Asil uzaktan kumanda ile bahçe kapısını açarak ikilinin içinde bulunduğu aracı içeriye buyur ederken Devran da geniş adımlarıyla ona yetişmiş, çocuğun ardından bahçeye çıkmıştı.

Kubilay'ın aracı Devran'ınkinin yanına, gölgeye yerleşti ve arabadan ilk inen Barbaros oldu. Asil yalın ayak oluşuna aldırmadan taş yolda adımladı ve kumral adama yanaşarak genişçe gülümsedi. "Hoşgeldin Barbaros." diyerek parmak uçlarında biraz yükselip adama sarıldı.

Barbaros büyük bir gülümsemeyle ve içinden taşan keyifle Asil'e sarıldı, çocuğun hafif bedenini yerden kaldırıp sağa sola doğru salladı.

"Hoşbuldum kuş yuvası. Çok özlemişsin beni bakıyorum da. Babandan önce beni kucakladın."

Asil Barbaros tarafından böyle içten bir kucaklanma beklemediği için şaşkınlıkla onun omuzlarına tutundu ve "Barbaros ya!" diye yalancı bir sitemle söylendi. İç organları bile sarsılmıştı.

"Yavaş ulan, dağ ayısı! Bir yerini çıkaracaksın çocuğun." Devran dişlerini sıkarak onlara adımladığında Barbaros nihayet Asil'i yeniden ayaklarının üstüne indirmişti.
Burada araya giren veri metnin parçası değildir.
(** [lc_heap] holds the elements the pointers lead to; [lc_onEvict] says whether
    a callback is set and [lc_evicted] lists the calls made to it, in order. *)
Record LRUCache : Type := mkLRU {
  lc_capacity : Z;
  lc_maxBytes : Z;
  lc_curBytes : Z;
  lc_items : gmap K ptr;
  lc_heap : gmap ptr cacheElement;
  lc_head : option ptr;
  lc_tail : option ptr;
  lc_sizeFn : option (K -> V -> Z);
  lc_onEvict : bool;
  lc_evicted : list (K * V);
  lc_hits : Z;
  lc_misses : Z;
}.

Definition NewLRUCache (capacity : Z) (onEvict : bool) : LRUCache :=
  mkLRU (if capacity <=? 0 then 1024 else capacity) 0 0 ∅ ∅ None None None onEvict [] 0 0.

Definition NewLRUCacheWithLimits (capacity maxBytes : Z) (sizeFn : option (K -> V -> Z)) (onEvict : bool)
    : LRUCache :=
  let capacity := if (capacity <=? 0) && (maxBytes <=? 0) then 1024 else capacity in
  mkLRU capacity maxBytes 0 ∅ ∅ None None sizeFn onEvict [] 0 0.

(** Assignments to groups of fields. *)
Definition with_list (c : LRUCache) (heap : gmap ptr cacheElement) (hd tl : option ptr) : LRUCache :=
  mkLRU (lc_capacity c) (lc_maxBytes c) (lc_curBytes c) (lc_items c) heap hd tl
    (lc_sizeFn c) (lc_onEvict c) (lc_evicted c) (lc_hits c) (lc_misses c).
Definition with_items (c : LRUCache) (items : gmap K ptr) (curBytes : Z) : LRUCache :=
  mkLRU (lc_capacity c) (lc_maxBytes c) curBytes items (lc_heap c) (lc_head c) (lc_tail c)
    (lc_sizeFn c) (lc_onEvict c) (lc_evicted c) (lc_hits c) (lc_misses c).
Definition with_hits (c : LRUCache) (hits misses : Z) : LRUCache :=
  mkLRU (lc_capacity c) (lc_maxBytes c) (lc_curBytes c) (lc_items c) (lc_heap c) (lc_head c) (lc_tail c)
    (lc_sizeFn c) (lc_onEvict c) (lc_evicted c) hits misses.
Definition with_limits (c : LRUCache) (capacity maxBytes : Z) : LRUCache :=
  mkLRU capacity maxBytes (lc_curBytes c) (lc_items c) (lc_heap c) (lc_head c) (lc_tail c)
    (lc_sizeFn c) (lc_onEvict c) (lc_evicted c) (lc_hits c) (lc_misses c).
Asil utançtan pembeleşmiş yanaklarıyla özenle ütülediği gömleğini aşağıya doğru çekiştirdi.

"Bana ayı diyen de daldan dala konan sincap sanki. Sen bir yerini takıp çıkarmadıysan şimdiye kadar merak etme benden de zarar gelmez bu bebeğe."

Asil onların dalaşmasını arkada bırakıp Barbaros'un rahatça baban deyişini duymazdan gelmeye çalışarak şoför tarafına dolanarak açık pencereden içeriye Kubilay'a baktı.
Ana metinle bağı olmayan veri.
(** The changes of a call are queued twice, which shows when a call carries
    more than one transaction: the applier applies the newer change and then
    the older one again, so that the index holds the old row at the position of
    the new one, and a read that misses the cache returns it. *)
Theorem requeued_call_reverts_index :
  (v ← requeued; Some (li_Position (v_index v))) = Some 2 /\
  (v ← requeued; li_row (v_index v) Item (go "a")) = Some a1 /\
  row_after two_seqs Item (go "a") None = Some a2 /\
  (v ← requeued; read_result (View_Get (ClearCache v) Item (go "a"))) = Some (Ok (Some a1)).
Proof.
  split; [vm_cast_no_check (eq_refl (Some 2))|]. split; [vm_cast_no_check (eq_refl (Some a1))|].
  split; [vm_cast_no_check (eq_refl (Some a2))|vm_cast_no_check (eq_refl (Some (Ok (E := index_error) (Some a1))))].
Qed.

(** A read of "a" that has read the index before, and fills the cache after, a
    newer transaction was recorded and applied. *)
Definition raced : option ItemView :=
  v ← ApplyChanges (view0 10 1) [put 1 (go "a") (go "1")];
  '(v, _) ← applier_rounds 1 v;
  '(v, f) ← Get_lookup (ClearCache v) Item (go "a");
  v ← ApplyChanges v [put 2 (go "a") (go "2")];
  '(v, _) ← applier_rounds 1 v;
  match f with FromIndex o => Get_fill v Item (go "a") o | _ => None end.

(** A read is not atomic with respect to a concurrent transaction: when one
    is recorded and applied between the moment a read gets its row from the
    index and the moment it caches it, the old row stays in the cache, and
    later reads return it although the index holds the new one. *)
Theorem raced_read_caches_old_row :
  (v ← raced; li_row (v_index v) Item (go "a")) = Some a2 /\
  (v ← raced; read_result (View_Get v Item (go "a"))) = Some (Ok (Some a1)).
Proof.
  split; [vm_cast_no_check (eq_refl (Some a2))|vm_cast_no_check (eq_refl (Some (Ok (E := index_error) (Some a1))))].
Qed.

(** A view whose index is rebuilt, by the public method, while the applier is
    between two of its lock regions. *)
Definition rebuilt_in_flight : option (ItemView * Batch) :=
  v ← ApplyChanges (view0 10 1) [put 1 (go "a") (go "1")];
  let b := cut_batch v in
  '(v, _) ← apply_batch v b;
  Some (View_Rebuild v (v_index v) 1 None, b).

Definition panics {A} (o : option A) : bool := match o with Some _ => false | None => true end.

(** Rebuilding the index while a batch is in flight breaks the applier:
    the rebuild trims the queue, and the applier then removes the batch from a
    queue that no longer has it, which indexes out of range. *)
Theorem rebuild_in_flight_panics :
  ('(v, b) ← rebuilt_in_flight; Some (panics (finish_batch v b (b_order b)))) = Some true.
Proof. vm_cast_no_check (eq_refl (Some true)). Qed.
End examples.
Adamın da tam inmek üzere olduğunu farkederek birkaç adım geriye çekildi ve inmesi için ona alan tanıdı.

"Saçların iyice sararmış." dedi Kubilay Asil'in saçlarında gözlerini gezdirirken. Ardından kendisine sarılmak için hazırda bekleyen çocuğa sarıldı.

Barbaros ile kucaklaşmasından çok farklıydı bu kucaklaşma. Kısa bir an sonra ayrılacaklarını sanarken, saniyeler biraz uzayıvermişti ama asla göze batacak bir uzunluk değildi bu. Yoğunluğu içinse aynı şey söylenemezdi.
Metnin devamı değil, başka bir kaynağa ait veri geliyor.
(** [sort.Slice] by [FromSeq]; the order of metas with the same [FromSeq] is
    not specified there. *)
Definition sort_metas (l : list StreamMeta) : list StreamMeta := merge_sort meta_le l.

Definition discoverRemoteSealedLocked (w : World) (b : B) (sw : streamWriter)
    : World * B * streamWriter :=
  let '(w, ents) := os_ReadDir w in
  let sw := match ents with Err _ => sw | Ok l => foldl discover_local sw l end in
  let '(b, r) := bk_ListObjects b [] (go "streams/" ++ uuid_String (sw_streamID sw) ++ go "/") in
  match r with
  | Err _ => (w, b, sw)
  | Ok entries =>
    let sw := set_discovered (foldl discover_remote sw entries) true in
    (w, b, set_sealed sw (sort_metas (sw_sealed sw)))
  end.

Definition getSealedMetas (w : World) (b : B) (sw : streamWriter)
    : World * B * streamWriter * list StreamMeta :=
  let '(w, b, sw) :=
    if sw_discovered sw then (w, b, sw) else discoverRemoteSealedLocked w b sw in
  (w, b, sw, sw_sealed sw).

(** What recovery takes from the scan of an open file. *)
Definition note_open (from : Z) (recs : list LogRecord) (meta : SegmentMeta) (sw : streamWriter)
    : streamWriter :=
  let sw := set_fileSize (set_recCount (set_openFrom sw from) (sm_RecordCount meta)) (sm_Size meta) in
  match recs, last recs with
  | r0 :: _, Some rl =>
    let sw := if (sw_firstPos sw =? 0) || (lr_Position r0 <? sw_firstPos sw)
              then set_firstPos sw (lr_Position r0) else sw in
    let sw := raise_lastSeq sw (lr_StreamSeq rl) in
    if sw_lastPos sw <? lr_Position rl then set_lastPos sw (lr_Position rl) else sw
  | _, _ => sw
  end.

Fixpoint recover_entries (w : World) (sw : streamWriter) (opt : ScanOptions)
    (entries : list (bytes * Entry)) : World * streamWriter * result wal_error () :=
  match entries with
  | [] => (w, sw, Ok ())
  | (_, EDir) :: entries => recover_entries w sw opt entries
  | (name, EFile _) :: entries =>
    match ParseStreamPath name with
    | Err _ => recover_entries w sw opt entries
    | Ok (from, to, true) =>
      let sw := raise_lastSeq (set_sealed sw (sw_sealed sw ++ [mkStreamMeta from to 0 name []])) to in
      recover_entries w sw opt entries
    | Ok (from, _, false) =>
      let '(w, sc) := ScanLogSegmentFile w name opt in
      match sc with
      | Err e => (w, sw, Err e)
      | Ok (recs, meta) => recover_entries w (note_open from recs meta sw) opt entries
      end
    end
  end.

(** Step 4 of the recovery: what the aggregated log has past the files. *)
Definition catch_up (sw : streamWriter) (aggRecords : list LogRecord) : list LogRecord :=
  filter (fun r => lr_StreamID r = sw_streamID sw /\ sw_lastSeq sw < lr_StreamSeq r) aggRecords.

Definition recoverStream (w : World) (b : B) (sw : streamWriter) (aggRecords : list LogRecord)
    (opt : ScanOptions) : World * B * streamWriter * result wal_error () :=
  let '(w, ents) := os_ReadDir w in
  match ents with
  | Err e => (w, b, sw, Err e)
  | Ok entries =>
    let '(w, sw, r) := recover_entries w sw opt entries in
    match r with
    | Err e => (w, b, sw, Err e)
    | Ok _ =>
      let '(w, b, sw) := discoverRemoteSealedLocked w b sw in
      let '(w, b, sw, _) := uploadPendingSealedLocked w b sw in
      let sw := set_pending sw (sw_pending sw ++ catch_up sw aggRecords) in
      let '(w, sw, r) := flushPendingLocked w sw in
      (w, b, sw, r)
    end
  end.

End writer.

(** Reading the records of a stream file that follow an offset: decoding stops
    silently at the first error. *)
Fixpoint decode_prefix (fuel : nat) (rd : Reader) (acc : list LogRecord) (off : Z)
    : list LogRecord * Z :=
  match fuel with
  | O => (acc, off)
  | S k =>
    let '(rd', res) := DecodeLogRecord rd in
    match res with
    | Err _ => (acc, off)
    | Ok r => decode_prefix k rd' (acc ++ [r]) (off + (LogHeaderSize + Z.of_nat (length (lr_Payload r))))
    end
  end.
Asil yanağını adamın göğsüne yasladığı o minik anda gözlerini kapatmıştı istemeden... Bir evladın babasının yanında nasıl hissetmesi gerekiyorsa öyle hissediyordu. Güvende...

"Hoşgeldin." dedi çocuk ona da. "Günlerdir güneşle haşır neşir olduğum için biraz sarardılar, evet."

Gülümseyerek geri çekildiğinde Kubilay'ın bir eli çocuğun saçlarına gidip onları karıştırır gibi okşamıştı kısacık bir an. Adamın böyle bir ayrıntıyı direkt farketmesi kendisini incelediği anlamına gelirdi.

Öyleydi de... Kısacık bir anda Asil'i, görüşmedikleri günlerde yaşadığı değişimleri farkedecek kadar dikkatli bir şekilde incelemişti.